El hombre que había recogido el cartel sonrió.
—Muy bien, muchachos, tenemos un nuevo trabajo que hacer.
Los hombres brindaron ruidosamente y después dieron sendos tragos a las jarras de madera, mientras el chico permanecía escondido en un rincón desde donde pudo escuchar toda la conversación. No necesitó escuchar más para saber qué se proponían. Tenía que avisar al jinete, como forma de devolverle el favor por haberlo salvado.
Salió de la taberna y echó a correr calle abajo, decidido, hasta que llegó a una de las puertas de la muralla, donde se detuvo. En aquel punto, la decisión dejó paso a la incertidumbre.
«Espera, ¿dónde narices está esa aldea?»
Se agachó en el sitio y se restregó las manos por el pelo, frustrado. Se le había escapado ese detalle, y era el más importante de todos.
—Aparta, niño —escuchó de pronto tras él.
No se había dado cuenta de que estaba parado en mitad del paso, y ahora le bloqueaba el camino a un carro pequeño tirado por una mula, dirigida por un hombre de aspecto mayor.
—¿Es que no me has oído?
—Perdón, señor, ¿conoce una aldea que se llama Lignum?

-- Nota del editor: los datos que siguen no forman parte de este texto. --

(** Round robin walks the node list itself. *)
Lemma round_robin_body_sorted_body (i : nat) (t : Task) (nodes : list Node) :
  round_robin_body i t nodes = sorted_body (seq 0 (length nodes)) i t nodes.
Proof.
  unfold round_robin_body, sorted_body.
  destruct (decide (length nodes = O)) as [Hlen|Hlen].
  { by rewrite Hlen. }
  rewrite py_mod_Ok by done.
  assert (Hk : (i mod length nodes < length nodes)%nat)
    by (by apply Nat.mod_upper_bound).
  rewrite !Ok_bind.
  by rewrite (proj2 (getitem_Ok (seq 0 _) _ _) (lookup_seq_lt 0 _ _ Hk)).
Qed.

Lemma round_robin_loop_sorted_body (tasks : list Task) (i : nat)
    (nodes : list Node) :
  for_enumerate round_robin_body i tasks nodes
  = for_enumerate (sorted_body (seq 0 (length nodes))) i tasks nodes.
Proof.
  remember (length nodes) as n eqn:Hn.
  revert i nodes Hn. induction tasks as [|t tasks IH]; intros i nodes Hn.
  - done.
  - simpl. rewrite round_robin_body_sorted_body, <-Hn.
    destruct (sorted_body (seq 0 n) i t nodes) as [[a nodes1]|e] eqn:Hb;
      [|done].
    simpl. rewrite (IH (S i) nodes1); [done|].
    unfold sorted_body in Hb. repeat inv_bind Hb. simplify_eq.
    by rewrite length_alter.
Qed.

Lemma seq_valid (n : nat) : Forall (λ r, r < n)%nat (seq 0 n).
Proof. apply Forall_seq. lia. Qed.

Lemma sorted_copy_length {K} (lt : K → K → bool) (key : Node → K)
    (nodes : list Node) :
  length (sorted lt (key ∘ snd) (enumerate nodes)).*1 = length nodes.
Proof. by rewrite sorted_copy_perm, length_seq. Qed.

Lemma sorted_copy_valid {K} (lt : K → K → bool) (key : Node → K)
    (nodes : list Node) :
  Forall (λ r, r < length nodes)%nat
         (sorted lt (key ∘ snd) (enumerate nodes)).*1.
Proof. rewrite sorted_copy_perm. apply seq_valid. Qed.



(** ** Round robin *)



Lemma StronglySorted_impl {A} (R1 R2 : A → A → Prop) (l : list A) :
  (∀ x y, R1 x y → R2 x y) → StronglySorted R1 l → StronglySorted R2 l.
Proof.
  intros HR. induction 1 as [|x l Hs IH Hx]; constructor; [done|].
  eapply Forall_impl; [exact Hx|]. auto.
Qed.

(** The entry of a sorted copy at a position of the walk names an object of
    the node list. *)
Lemma sorted_copy_lookup {K} (lt : K → K → bool) (key : Node → K)
    (nodes : list Node) (k r : nat) :
  (sorted lt (key ∘ snd) (enumerate nodes)).*1 !! k = Some r →
  ∃ node, sorted lt (key ∘ snd) (enumerate nodes) !! k = Some (r, node)
          ∧ nodes !! r = Some node.
Proof.
  rewrite list_lookup_fmap. intros H.
  destruct (sorted lt (key ∘ snd) (enumerate nodes) !! k) as [[r' node]|] eqn:E;
    simplify_eq/=.
  exists node. split; [done|].
  apply enumerate_elem_of. rewrite <-(sorted_perm lt (key ∘ snd)).
  by eapply list_elem_of_lookup_2.
Qed.

(** ** Shortest job first *)


(** On three nodes of load 0 the node order is the input order; the four
    sample tasks are taken by ascending workload (3, 5, 7, 10). *)
Example shortest_job_first_sample :
  shortest_job_first sample_nodes sample_tasks
  = Ok ([("Task-3", "Node-1"); ("Task-1", "Node-2"); ("Task-4", "Node-3");
         ("Task-2", "Node-1")],
        [ mkNode "Node-1" 5 16 100 (9 # 10) 3 13;
          mkNode "Node-2" 3 8 60 (85 # 100) (1 # 2) 5;
          mkNode "Node-3" 8 32 150 (99 # 100) (3 # 2) 7 ]).
Proof. reflexivity. Qed.

(** The node order is not revised during the run: the second task goes to
    the second node of the order, of load 50, although the first node has
    load 3 by then. *)
Example shortest_job_first_keeps_order :
  shortest_job_first loaded_nodes sample_tasks
  = Ok ([("Task-3", "Node-1"); ("Task-1", "Node-2"); ("Task-4", "Node-1");
         ("Task-2", "Node-2")],
        [ mkNode "Node-1" 5 16 100 (9 # 10) 3 10;
          mkNode "Node-2" 3 8 60 (85 # 100) (1 # 2) 65 ]).
Proof. reflexivity. Qed.

(** ** Economic *)


(** ** The random source *)

Lemma randbelow_range (n : Z) (g : Random) :
  0 < n → 0 ≤ (randbelow n g).1 < n.
Proof. intros Hn. unfold randbelow. simpl. by apply Z.mod_pos_bound. Qed.


Lemma randint_range (a b : Z) (g : Random) :
  a ≤ b → a ≤ (randint a b g).1 ≤ b.
Proof.
  intros Hab. unfold randint.
  pose proof (randbelow_range (b - a + 1) g ltac:(lia)) as H.
  destruct (randbelow (b - a + 1) g) as [k g']. simpl in *. lia.
Qed.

—¿Que si la conozco? Voy ahora mismo para allá. Si te quitas de en medio, claro.
El chico sonrió. Aquel hombre era un regalo del cielo.
—¿De verdad? ¿Le importaría llevarme hasta allí?
—¿Tengo pinta de ser un cochero? Aparta de una vez.
El chico no tuvo más remedio que obedecer ante la negativa del hombre, pero eso no significaba que no fuera a sacar partido de él. En cuanto pasó de largo, y tras haberse asegurado de que ni el hombre ni nadie pudiera darse cuenta, se colocó en la parte trasera del carro y se sentó hecho un ovillo.
—Ya tengo transporte —dijo satisfecho—. Ahora queda esperar.